On July 29, 2020, the Department of Health and Human Services Office of Inspector General (OIG) updated its FAQs published in response to inquiries from the healthcare community on the application of the OIG’s administrative enforcement authorities to arrangements connected to the COVID-19 public health emergency. More specifically, the OIG concluded that if certain conditions are met, there is a low risk of fraud and abuse for an oncology practice to offer free or discounted lodging to patients who are Federal health care program beneficiaries and who, prior to the COVID-19 emergency, would have qualified for free or discounted housing at a nonprofit lodging facility while receiving chemotherapy or radiation treatment. Applicable conditions include: (1) the patient must reside more than fifty miles from the treatment site; (2) the patient is an established patient of the practice who scheduled the treatment prior to the offering of the free or discounted lodging; (3) the lodging aid would facilitate the patient’s access to care while receiving treatment; (4) the practice reasonably believes that the patient would have qualified for free or discounted lodging during treatment at a nonprofit lodging facility that is closed as a result of the COVID-19 emergency; (5) the aid is in-kind (as opposed to a stipend given directly to the patient); (6) the lodging is in close proximity to the treatment site; (7) the practice does not advertise the availability of this aid; and (8) the lodging is provided during the COVID-19 emergency. Healthcare providers are invited to submit inquiries to OIGComplianceSuggestions@oig.hhs.gov after reading these FAQs.
On July 30, 2020, the Centers for Medicare & Medicaid Services (CMS) announced that new procedure codes are being implemented to allow Medicare to identify the use of the therapeutics remdesivir and convalescent plasma for treating hospital in-patients with COVID-19. These codes will be effective August 1, 2020 and are intended to assist tracking and research efforts of the effectiveness of these treatments. Instructions on these new codes are available here.
On July 30, 2020, the Centers for Medicare & Medicaid Services (CMS) and the Centers for Disease Control and Prevention (CDC) revised its billing guidance to allow for payment to healthcare professionals who counsel patients, at the time of COVID-19 diagnostic testing, about the importance of self-isolating following testing and prior to the onset of symptoms. Providers should discuss with patients the signs and symptoms of COVID-19, the immediate need for isolation (including before test results are available), and the importance of informing their close contacts to separate from the tested individual. The patient should also be informed that if he or she tests positive, the patient will be contacted by the public health department for contact tracing, and that services may be available to aid the patient’s self-isolation. A counseling check list tool and links to additional information are available here.

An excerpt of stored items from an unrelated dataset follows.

(** One shard of [from] moves. *)
Lemma plan_ok_move gid target old owners counts moved from shard :
  plan_ok gid target old (owners, counts, moved) → from ≠ gid →
  target < count_of counts from → count_of counts gid < target → owners !! shard = Some from →
  plan_ok gid target old
    (<[shard := gid]> owners, <[gid := count_of (<[from := count_of counts from - 1]> counts) gid + 1]>
       (<[from := count_of counts from - 1]> counts), moved ++ [shard]).
Proof.
  intros [Hc Hl Hn Hm Hr [Hn1 Hn2] Hk] Hne Hfrom Hgid Hsh. cbn [fst snd] in *.
  pose proof (λ g, shards_of_insert g _ _ _ gid Hsh) as Hins.
  assert (shard < length old)%nat as Hlt by (rewrite <-Hl; by eapply lookup_lt_Some).
  destruct (lookup_lt_is_Some_2 old shard Hlt) as [o Ho].
  assert (shard ∉ moved) as Hnew.
  { intros Hin. specialize (Hm _ _ Ho). rewrite decide_True in Hm by done. congruence. }
  rewrite Hc in Hfrom, Hgid.
  split; cbn [fst snd].
  - intros g. rewrite !count_of_insert. specialize (Hins g). pose proof (Hc g). pose proof (Hc gid). pose proof (Hc from).
    repeat case_decide; subst; try done; lia.
  - by rewrite length_insert.
  - apply NoDup_app. split_and!; [done| |apply NoDup_singleton]. intros x Hx ->%list_elem_of_singleton. done.
  - intros i o' Ho'. destruct (decide (i = shard)) as [->|Hi].
    + rewrite list_lookup_insert_eq by (rewrite Hl; done). rewrite decide_True; [done|]. set_solver.
    + rewrite list_lookup_insert_ne by done. rewrite (Hm _ _ Ho'). f_equal.
      assert (i ∈ moved ++ [shard] ↔ i ∈ moved) as Heq by (rewrite elem_of_app, list_elem_of_singleton; tauto).
      do 2 case_decide; try done; exfalso; tauto.
  - apply Forall_app. split; [done|]. by apply Forall_singleton.
  - specialize (Hins gid). rewrite length_app. cbn [length]. repeat case_decide; try done; lia.
  - intros g Hg. specialize (Hins g). specialize (Hk g Hg). repeat case_decide; subst; try done; lia.
Qed.
(** ** Recovery, watching, closing *)

Definition ms (ns : Z) : Z := Z.quot ns 1000000.
Definition recover_request (cfg : ShardingConfig) : SetRouterAndRecoverRequest :=
  {| srr_groups := (λ g, {| prg_group_id := wrapS32 (rg_GroupID g); prg_replicas := rg_Replicas g;
                            prg_leader_idx := wrapS32 (rg_LeaderIdx g) |}) <$> sc_Groups cfg;
     srr_num_shards := wrapS32 (sc_NumShards cfg); srr_virtual_node_count := wrapS32 (sc_VirtualNodeCount cfg);
     srr_connect_timeout_ms := wrapS32 (ms (sc_ConnectTimeout cfg));
     srr_request_timeout_ms := wrapS32 (ms (sc_RequestTimeout cfg));
     srr_preferred_replicas := wrapS32 (sc_PreferredReplicas cfg) |}.
(** The text of a nil response reads as the empty one. *)
Fixpoint recover_loop (r : ShardRouter) (gid : Z) (rpc : string → rpc_result string) (candidates : list string) : bool :=
  match candidates with
  | [] => false
  | addr :: candidates =>
      if negb (has_client r gid addr) then recover_loop r gid rpc candidates
      else match rpc addr with
           | RpcErr _ => recover_loop r gid rpc candidates
           | RpcNil => true
           | RpcResp e => if decide (e = "OK" ∨ e = "") then true else recover_loop r gid rpc candidates
           end
  end.
Definition TriggerRecoveryToGroup (now : Z) (rpc : SetRouterAndRecoverRequest → string → rpc_result string) (gid : Z)
    (cfg : ShardingConfig) (r : ShardRouter) : option router_err :=
  if recover_loop r gid (rpc (recover_request cfg)) (groupReplicaCandidates now r gid) then None else Some (ErrTriggerRecovery gid).

Definition watchGroupsFor (Sum64String : string → Z) (r : ShardRouter) (key : string) (prefix : bool) : option (router_err + list Z) :=
  if negb prefix then
    g ← groupForKey Sum64String r key; Some (sum_map id (λ gid, [gid]) g)
  else Some (match router_GroupIDs r with [] => inl ErrNoGroupsConfigured | gids => inr gids end).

In response to the COVID-19 public health emergency (PHE), the Centers for Medicare & Medicaid Services (CMS) published numerous 1135 blanket waivers (available here) to help counteract the strains and limitations placed on healthcare providers caused by the virus. On July 24, 2020, the American Health Lawyers Association published a detailed article considering the complexities of continued or amended waivers in: (1) the expansion of telehealth services; (2) the three-day hospital stay requirement for skilled nursing facility (SNF) coverage; (3) hospitals’ ability to provide SNF care; (4) hospitals’ ability to provide care at different locations; (5) waivers to certain supervision requirements; (6) delegation of duties in long-term care facilities; (7) patient access to records in long-term care facilities and home health agencies; (8) use of focus surveys in long-term care; and (9) other blanket waivers. Considerations regarding access to care, standards of care, and fraud and abuse risks will be forefront to CMS’s and lawmakers’ approaches as they look at long-term changes.
On July 28, 2020, the Department of Health and Human Services released a new report showing utilization trends of telehealth services for fee-for-service Medicare services. Based on claims data collected from January through early June, the report found that in response to the COVID-19 public health emergency (PHE) and the waiver of restrictions on where telehealth could be delivered and expansion of the types of services and service providers reimbursable under Medicare telehealth adoption increased, at the peak, by nearly fifty percent in primary care. The report, available here, also suggests that telehealth will have lasting impacts on the way healthcare services are delivered after the PHE ends.
On July 29, 2020, Governor Beshear reiterated that an order from a licensed clinician is not necessary for laboratory service providers to perform and bill for FDA-approved COVID-19 diagnostic tests. Additionally, pursuant to the Cabinet for Health and Family Services Department for Public Health Order, health insurers may not require a licensed clinician’s order from beneficiaries or laboratories as a precondition of covering a COVID-19 diagnostic test. Governor Beshear’s announcement was in response to reports that some individuals seeking tests are still being asked to provide a doctor’s order.